## What the task requires
From the records below, copy out exactly the lines from the one containing "update_priv d (set_alt_extentlist [newext])" to the one containing "(** The requests that are", both included. Add nothing else.

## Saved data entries
----

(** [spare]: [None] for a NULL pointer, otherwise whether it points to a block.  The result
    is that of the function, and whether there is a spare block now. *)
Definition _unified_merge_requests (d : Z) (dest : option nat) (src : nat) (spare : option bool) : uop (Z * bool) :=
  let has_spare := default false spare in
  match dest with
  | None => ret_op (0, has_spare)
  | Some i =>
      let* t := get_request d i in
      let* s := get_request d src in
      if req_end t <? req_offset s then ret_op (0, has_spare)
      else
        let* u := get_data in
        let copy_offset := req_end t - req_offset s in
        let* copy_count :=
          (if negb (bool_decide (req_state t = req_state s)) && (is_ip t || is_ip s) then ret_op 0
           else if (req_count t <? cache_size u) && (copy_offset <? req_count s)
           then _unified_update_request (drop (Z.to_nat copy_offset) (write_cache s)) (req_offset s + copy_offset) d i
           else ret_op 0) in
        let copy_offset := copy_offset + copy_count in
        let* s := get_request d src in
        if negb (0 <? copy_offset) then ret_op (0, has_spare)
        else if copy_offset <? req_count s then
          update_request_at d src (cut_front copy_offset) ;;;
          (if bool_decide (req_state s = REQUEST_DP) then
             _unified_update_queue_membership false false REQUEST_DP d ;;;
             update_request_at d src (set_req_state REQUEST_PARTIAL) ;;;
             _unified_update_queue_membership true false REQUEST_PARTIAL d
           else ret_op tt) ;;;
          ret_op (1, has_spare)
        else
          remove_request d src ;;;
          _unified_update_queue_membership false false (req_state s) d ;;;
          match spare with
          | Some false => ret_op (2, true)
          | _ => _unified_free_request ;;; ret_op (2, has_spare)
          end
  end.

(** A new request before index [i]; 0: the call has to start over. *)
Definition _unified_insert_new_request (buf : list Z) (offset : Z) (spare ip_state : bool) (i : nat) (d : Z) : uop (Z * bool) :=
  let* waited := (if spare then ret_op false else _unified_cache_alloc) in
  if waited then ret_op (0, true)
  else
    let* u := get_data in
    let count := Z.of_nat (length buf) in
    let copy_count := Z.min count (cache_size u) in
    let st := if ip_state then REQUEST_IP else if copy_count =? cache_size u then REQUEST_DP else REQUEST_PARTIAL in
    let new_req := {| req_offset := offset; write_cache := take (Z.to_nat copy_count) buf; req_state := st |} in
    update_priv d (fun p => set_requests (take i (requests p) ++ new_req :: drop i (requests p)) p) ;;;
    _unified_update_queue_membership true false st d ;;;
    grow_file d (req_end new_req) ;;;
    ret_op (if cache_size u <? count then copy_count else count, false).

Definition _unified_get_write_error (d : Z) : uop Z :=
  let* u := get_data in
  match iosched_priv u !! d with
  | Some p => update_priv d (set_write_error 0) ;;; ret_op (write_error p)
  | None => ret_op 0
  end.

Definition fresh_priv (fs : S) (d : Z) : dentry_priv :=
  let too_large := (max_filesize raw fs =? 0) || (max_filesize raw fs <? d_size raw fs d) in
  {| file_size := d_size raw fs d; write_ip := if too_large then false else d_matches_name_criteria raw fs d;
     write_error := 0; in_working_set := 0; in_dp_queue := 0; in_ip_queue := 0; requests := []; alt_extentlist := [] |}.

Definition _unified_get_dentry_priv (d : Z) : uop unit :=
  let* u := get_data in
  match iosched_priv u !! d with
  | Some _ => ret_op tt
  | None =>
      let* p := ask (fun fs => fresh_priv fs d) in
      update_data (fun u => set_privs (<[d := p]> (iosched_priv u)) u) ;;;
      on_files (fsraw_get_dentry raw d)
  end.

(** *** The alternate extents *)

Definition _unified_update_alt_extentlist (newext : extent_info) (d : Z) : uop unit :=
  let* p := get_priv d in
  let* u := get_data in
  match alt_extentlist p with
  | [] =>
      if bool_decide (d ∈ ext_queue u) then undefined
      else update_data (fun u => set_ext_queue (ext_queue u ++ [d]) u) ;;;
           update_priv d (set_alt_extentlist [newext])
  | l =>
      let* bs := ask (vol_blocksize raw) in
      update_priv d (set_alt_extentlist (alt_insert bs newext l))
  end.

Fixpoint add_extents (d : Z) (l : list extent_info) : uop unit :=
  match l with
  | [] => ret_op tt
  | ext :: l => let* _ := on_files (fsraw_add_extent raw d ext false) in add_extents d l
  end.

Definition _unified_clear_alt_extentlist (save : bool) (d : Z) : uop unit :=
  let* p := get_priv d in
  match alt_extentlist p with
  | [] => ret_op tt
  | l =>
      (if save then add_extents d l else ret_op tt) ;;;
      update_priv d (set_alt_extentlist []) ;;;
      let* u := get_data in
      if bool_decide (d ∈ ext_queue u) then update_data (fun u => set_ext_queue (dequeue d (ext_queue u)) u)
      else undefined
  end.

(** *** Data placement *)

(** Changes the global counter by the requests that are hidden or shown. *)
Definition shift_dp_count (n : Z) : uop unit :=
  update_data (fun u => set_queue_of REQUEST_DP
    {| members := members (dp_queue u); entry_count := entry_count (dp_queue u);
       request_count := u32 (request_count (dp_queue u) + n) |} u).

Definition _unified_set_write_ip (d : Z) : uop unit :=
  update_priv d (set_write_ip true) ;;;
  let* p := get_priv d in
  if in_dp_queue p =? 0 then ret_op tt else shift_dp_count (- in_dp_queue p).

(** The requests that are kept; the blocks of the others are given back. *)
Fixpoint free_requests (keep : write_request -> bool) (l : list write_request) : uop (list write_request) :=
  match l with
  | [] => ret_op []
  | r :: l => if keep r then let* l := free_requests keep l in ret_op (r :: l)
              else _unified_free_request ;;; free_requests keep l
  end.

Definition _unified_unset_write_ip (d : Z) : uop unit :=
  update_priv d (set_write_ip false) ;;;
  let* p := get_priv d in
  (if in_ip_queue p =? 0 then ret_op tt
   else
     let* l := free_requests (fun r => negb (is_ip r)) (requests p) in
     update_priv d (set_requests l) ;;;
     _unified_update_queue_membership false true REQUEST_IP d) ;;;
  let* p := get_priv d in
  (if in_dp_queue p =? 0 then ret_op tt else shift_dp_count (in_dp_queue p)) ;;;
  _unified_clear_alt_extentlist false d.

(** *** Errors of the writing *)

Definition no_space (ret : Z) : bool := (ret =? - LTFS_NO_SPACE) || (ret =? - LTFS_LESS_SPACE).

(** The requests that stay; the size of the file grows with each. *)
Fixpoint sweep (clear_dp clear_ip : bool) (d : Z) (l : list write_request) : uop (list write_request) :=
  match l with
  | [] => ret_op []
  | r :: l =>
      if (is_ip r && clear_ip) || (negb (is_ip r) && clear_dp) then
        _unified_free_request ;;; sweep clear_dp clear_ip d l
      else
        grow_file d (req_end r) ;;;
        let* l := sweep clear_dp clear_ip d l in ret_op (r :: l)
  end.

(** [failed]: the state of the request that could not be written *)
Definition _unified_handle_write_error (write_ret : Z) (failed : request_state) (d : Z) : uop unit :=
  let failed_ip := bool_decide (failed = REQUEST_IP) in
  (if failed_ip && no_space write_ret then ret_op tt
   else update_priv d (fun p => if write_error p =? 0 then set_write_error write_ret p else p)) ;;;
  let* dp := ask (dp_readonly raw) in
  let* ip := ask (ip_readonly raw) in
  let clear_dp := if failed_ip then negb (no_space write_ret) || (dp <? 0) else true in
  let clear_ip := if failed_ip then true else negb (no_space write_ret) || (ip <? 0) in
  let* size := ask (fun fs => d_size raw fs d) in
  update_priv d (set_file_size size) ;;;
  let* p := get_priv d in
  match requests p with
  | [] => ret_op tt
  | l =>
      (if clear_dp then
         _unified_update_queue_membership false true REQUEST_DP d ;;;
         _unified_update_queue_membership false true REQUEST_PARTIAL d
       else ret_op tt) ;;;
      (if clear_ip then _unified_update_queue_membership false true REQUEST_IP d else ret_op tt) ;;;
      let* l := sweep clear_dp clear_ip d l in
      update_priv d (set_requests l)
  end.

----

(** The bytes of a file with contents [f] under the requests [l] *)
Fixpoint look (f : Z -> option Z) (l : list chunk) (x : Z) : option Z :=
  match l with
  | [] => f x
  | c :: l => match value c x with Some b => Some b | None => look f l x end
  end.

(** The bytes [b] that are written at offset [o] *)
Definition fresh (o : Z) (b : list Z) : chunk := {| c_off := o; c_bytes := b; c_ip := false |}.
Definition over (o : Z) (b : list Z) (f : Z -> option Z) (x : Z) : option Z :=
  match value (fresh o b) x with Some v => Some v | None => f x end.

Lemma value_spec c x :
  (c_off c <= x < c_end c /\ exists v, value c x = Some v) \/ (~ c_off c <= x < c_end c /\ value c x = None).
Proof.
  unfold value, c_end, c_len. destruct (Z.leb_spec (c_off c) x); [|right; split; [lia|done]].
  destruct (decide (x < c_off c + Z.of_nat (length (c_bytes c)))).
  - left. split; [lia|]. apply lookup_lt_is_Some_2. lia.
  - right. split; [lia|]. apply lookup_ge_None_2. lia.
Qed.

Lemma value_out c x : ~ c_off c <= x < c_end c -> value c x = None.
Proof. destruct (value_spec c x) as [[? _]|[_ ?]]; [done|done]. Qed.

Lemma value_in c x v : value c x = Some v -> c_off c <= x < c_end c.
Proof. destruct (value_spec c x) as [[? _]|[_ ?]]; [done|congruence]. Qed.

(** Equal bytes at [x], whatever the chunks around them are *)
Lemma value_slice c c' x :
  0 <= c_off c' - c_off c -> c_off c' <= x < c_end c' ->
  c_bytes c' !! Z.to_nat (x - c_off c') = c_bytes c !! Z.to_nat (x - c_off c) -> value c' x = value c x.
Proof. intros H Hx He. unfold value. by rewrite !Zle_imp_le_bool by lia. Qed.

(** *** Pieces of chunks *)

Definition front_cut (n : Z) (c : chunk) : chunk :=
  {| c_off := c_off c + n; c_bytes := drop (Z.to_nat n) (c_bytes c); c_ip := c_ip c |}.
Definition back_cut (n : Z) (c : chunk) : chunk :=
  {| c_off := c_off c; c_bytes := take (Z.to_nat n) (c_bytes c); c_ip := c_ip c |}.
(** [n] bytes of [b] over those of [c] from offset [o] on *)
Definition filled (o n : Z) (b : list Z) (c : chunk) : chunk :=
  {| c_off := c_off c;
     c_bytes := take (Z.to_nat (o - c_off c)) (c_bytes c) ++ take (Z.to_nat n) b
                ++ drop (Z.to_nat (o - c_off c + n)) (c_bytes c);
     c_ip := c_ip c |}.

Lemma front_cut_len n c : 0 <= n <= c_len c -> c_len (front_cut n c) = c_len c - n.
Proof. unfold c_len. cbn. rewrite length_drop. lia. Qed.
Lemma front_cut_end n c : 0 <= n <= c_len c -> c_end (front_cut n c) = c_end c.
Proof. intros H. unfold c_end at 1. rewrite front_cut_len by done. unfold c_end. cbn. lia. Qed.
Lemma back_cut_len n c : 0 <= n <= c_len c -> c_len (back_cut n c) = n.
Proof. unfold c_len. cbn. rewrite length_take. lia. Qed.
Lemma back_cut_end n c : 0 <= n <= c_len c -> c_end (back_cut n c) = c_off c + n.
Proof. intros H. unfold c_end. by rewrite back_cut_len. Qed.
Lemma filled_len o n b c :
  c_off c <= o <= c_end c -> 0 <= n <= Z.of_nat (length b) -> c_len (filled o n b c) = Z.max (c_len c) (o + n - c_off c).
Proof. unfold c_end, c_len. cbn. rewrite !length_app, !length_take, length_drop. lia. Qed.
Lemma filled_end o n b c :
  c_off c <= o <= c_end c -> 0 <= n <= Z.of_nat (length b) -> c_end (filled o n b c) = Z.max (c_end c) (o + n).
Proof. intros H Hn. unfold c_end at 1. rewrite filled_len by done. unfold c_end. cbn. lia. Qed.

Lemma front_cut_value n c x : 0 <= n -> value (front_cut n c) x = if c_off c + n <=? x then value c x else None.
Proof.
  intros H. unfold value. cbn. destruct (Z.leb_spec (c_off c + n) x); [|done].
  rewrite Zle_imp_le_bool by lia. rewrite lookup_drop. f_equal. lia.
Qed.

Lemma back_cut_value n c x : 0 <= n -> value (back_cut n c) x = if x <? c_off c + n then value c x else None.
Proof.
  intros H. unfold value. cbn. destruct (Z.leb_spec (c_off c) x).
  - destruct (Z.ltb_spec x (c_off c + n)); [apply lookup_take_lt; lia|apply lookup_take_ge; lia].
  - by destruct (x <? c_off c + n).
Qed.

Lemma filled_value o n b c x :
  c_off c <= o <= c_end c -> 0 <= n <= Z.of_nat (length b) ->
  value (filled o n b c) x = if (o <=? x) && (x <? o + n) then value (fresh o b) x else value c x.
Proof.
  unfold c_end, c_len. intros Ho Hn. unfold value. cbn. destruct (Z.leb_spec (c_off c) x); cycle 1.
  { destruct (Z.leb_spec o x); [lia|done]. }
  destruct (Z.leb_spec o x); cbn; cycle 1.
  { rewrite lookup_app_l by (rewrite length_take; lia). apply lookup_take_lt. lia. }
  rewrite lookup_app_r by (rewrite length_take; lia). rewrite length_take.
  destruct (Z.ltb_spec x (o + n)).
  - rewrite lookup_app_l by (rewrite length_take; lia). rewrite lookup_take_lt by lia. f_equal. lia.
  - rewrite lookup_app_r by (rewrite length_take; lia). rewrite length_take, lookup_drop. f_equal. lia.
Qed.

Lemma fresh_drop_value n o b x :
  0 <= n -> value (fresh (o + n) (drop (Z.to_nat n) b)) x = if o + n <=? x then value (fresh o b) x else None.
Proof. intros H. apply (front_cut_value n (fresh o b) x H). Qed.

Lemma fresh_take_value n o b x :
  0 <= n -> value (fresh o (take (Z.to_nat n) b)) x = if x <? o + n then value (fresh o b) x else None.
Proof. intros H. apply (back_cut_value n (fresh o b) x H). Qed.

----

## Your response
           update_priv d (set_alt_extentlist [newext])
  | l =>
      let* bs := ask (vol_blocksize raw) in
      update_priv d (set_alt_extentlist (alt_insert bs newext l))
  end.

Fixpoint add_extents (d : Z) (l : list extent_info) : uop unit :=
  match l with
  | [] => ret_op tt
  | ext :: l => let* _ := on_files (fsraw_add_extent raw d ext false) in add_extents d l
  end.

Definition _unified_clear_alt_extentlist (save : bool) (d : Z) : uop unit :=
  let* p := get_priv d in
  match alt_extentlist p with
  | [] => ret_op tt
  | l =>
      (if save then add_extents d l else ret_op tt) ;;;
      update_priv d (set_alt_extentlist []) ;;;
      let* u := get_data in
      if bool_decide (d ∈ ext_queue u) then update_data (fun u => set_ext_queue (dequeue d (ext_queue u)) u)
      else undefined
  end.

(** *** Data placement *)

(** Changes the global counter by the requests that are hidden or shown. *)
Definition shift_dp_count (n : Z) : uop unit :=
  update_data (fun u => set_queue_of REQUEST_DP
    {| members := members (dp_queue u); entry_count := entry_count (dp_queue u);
       request_count := u32 (request_count (dp_queue u) + n) |} u).

Definition _unified_set_write_ip (d : Z) : uop unit :=
  update_priv d (set_write_ip true) ;;;
  let* p := get_priv d in
  if in_dp_queue p =? 0 then ret_op tt else shift_dp_count (- in_dp_queue p).

(** The requests that are kept; the blocks of the others are given back. *)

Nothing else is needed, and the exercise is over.